Stored items:
Definition arity_ok (id : string) (n : nat) : bool :=
  match dict_get SAFE_BUILTIN_ARITIES id with
  | Some (minimum, maximum) => (minimum <=? n)%nat && (n <=? maximum)%nat
  | None => true
  end.

(** ** The validator *)
Section validator.
Context `{Floats} (names : list string).

(** [_is_none_constant]. *)
Definition is_none_constant (e : expr) : bool := match e with Constant CNone => true | _ => false end.

(** [name.get] of an allowed name. *)
Definition is_get (f : expr) : bool :=
  match f with Attribute (Name id) attr => mem id names && (attr == "get") | _ => false end.

(** [_is_allowed_derived]. *)
Fixpoint is_allowed_derived (e : expr) : bool :=
  match e with
  | Name id => mem id names
  | Subscript v _ => is_allowed_derived v
  | Call f _ _ => is_get f
  | _ => false
  end.

Definition errors_if (b : bool) (e : string) : list string := if b then [e] else [].

(** The operators of a comparison chain against their operands. *)
Fixpoint compare_errors (lhs : expr) (rest : list (cmpop * expr)) : list string :=
  match rest with
  | [] => []
  | (op, rhs) :: rest =>
      errors_if (((op == CmpIs) || (op == CmpIsNot)) && negb (is_none_constant lhs || is_none_constant rhs))
        "'is' and 'is not' operators are only allowed for None checks"
      ++ compare_errors rhs rest
  end.

Definition constant_errors (c : constant) : list string :=
  match c with
  | CFloat f => errors_if (negb (isfinite f)) "Non-finite float literal is forbidden in expressions"
  | CComplex | CBytes | CEllipsis => ["Forbidden constant type"]
  | _ => []
  end.

Definition forbidden_error (t : forbidden_type) : string :=
  match t with
  | Lambda => "Lambda expressions are forbidden"
  | ListComp => "List comprehensions are forbidden"
  | DictComp => "Dict comprehensions are forbidden"
  | SetComp => "Set comprehensions are forbidden"
  | GeneratorExp => "Generator expressions are forbidden"
  | Await => "Await expressions are forbidden"
  | Yield => "Yield expressions are forbidden"
  | YieldFrom => "Yield from expressions are forbidden"
  | NamedExpr => "Assignment expressions (:=) are forbidden"
  | JoinedStr => "F-strings are forbidden"
  | FormattedValue => "F-string expressions are forbidden"
  | Starred => "Starred expressions (*) are forbidden"
  end.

What you need to do
In the data above, repeat exactly each line from the first through the line that contains "id => mem id names", and give nothing else.

Reply to the task
Definition arity_ok (id : string) (n : nat) : bool :=
  match dict_get SAFE_BUILTIN_ARITIES id with
  | Some (minimum, maximum) => (minimum <=? n)%nat && (n <=? maximum)%nat
  | None => true
  end.

(** ** The validator *)
Section validator.
Context `{Floats} (names : list string).

(** [_is_none_constant]. *)
Definition is_none_constant (e : expr) : bool := match e with Constant CNone => true | _ => false end.

(** [name.get] of an allowed name. *)
Definition is_get (f : expr) : bool :=
  match f with Attribute (Name id) attr => mem id names && (attr == "get") | _ => false end.

(** [_is_allowed_derived]. *)
Fixpoint is_allowed_derived (e : expr) : bool :=
  match e with
  | Name id => mem id names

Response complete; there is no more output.